(** * SimpleWatchdog: a shallow embedding of [simple_watchdog.cpp]

    The development follows the source file top-down: machine integers and
    message records, a three-way outcome monad for C++ control flow
    (normal return, exception, undefined behaviour), [std::map] as a
    key-ordered association list, the diagnosis routine
    [check_messages_in_cache], the notifier [publish_failure], the
    liveliness callback installed by [on_configure], the lifecycle
    callbacks, and the constructor with its argument handling. *)

From Stdlib Require Import ZArith List String Ascii Bool Lia Sorted Permutation.
Import ListNotations.
Open Scope Z_scope.

(** ** Machine integers *)

Definition to_uint32 (z : Z) : Z := z mod 2 ^ 32.
Definition to_int32 (z : Z) : Z := (z + 2 ^ 31) mod 2 ^ 32 - 2 ^ 31.
Definition to_uint64 (z : Z) : Z := z mod 2 ^ 64.
Definition to_int64 (z : Z) : Z := (z + 2 ^ 63) mod 2 ^ 64 - 2 ^ 63.

(** ** Messages *)

(** [builtin_interfaces::msg::Time]: [sec] is an [int32], [nanosec] a
    [uint32]. *)
Record Stamp : Type := { sec : Z; nanosec : Z }.

(** Modelled from the spec: the declaration of
    [sw_watchdog_msgs::msg::Heartbeat] is not among the sources.  It
    carries the header stamp and [checkpoint_id], an integer (spec, section
    3) that the source prints with [%d] and uses as an [int] map key. *)
Record Heartbeat : Type := { stamp : Stamp; checkpoint_id : Z }.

- _Problem to solve_:
Write out, word for word, the lines from the one containing "[check_messages_in_cache], the notifier" through the end of the records, with no other lines.

- _Answer below_:
    [check_messages_in_cache], the notifier [publish_failure], the
    liveliness callback installed by [on_configure], the lifecycle
    callbacks, and the constructor with its argument handling. *)

From Stdlib Require Import ZArith List String Ascii Bool Lia Sorted Permutation.
Import ListNotations.
Open Scope Z_scope.

(** ** Machine integers *)

Definition to_uint32 (z : Z) : Z := z mod 2 ^ 32.
Definition to_int32 (z : Z) : Z := (z + 2 ^ 31) mod 2 ^ 32 - 2 ^ 31.
Definition to_uint64 (z : Z) : Z := z mod 2 ^ 64.
Definition to_int64 (z : Z) : Z := (z + 2 ^ 63) mod 2 ^ 64 - 2 ^ 63.

(** ** Messages *)

(** [builtin_interfaces::msg::Time]: [sec] is an [int32], [nanosec] a
    [uint32]. *)
Record Stamp : Type := { sec : Z; nanosec : Z }.

(** Modelled from the spec: the declaration of
    [sw_watchdog_msgs::msg::Heartbeat] is not among the sources.  It
    carries the header stamp and [checkpoint_id], an integer (spec, section
    3) that the source prints with [%d] and uses as an [int] map key. *)
Record Heartbeat : Type := { stamp : Stamp; checkpoint_id : Z }.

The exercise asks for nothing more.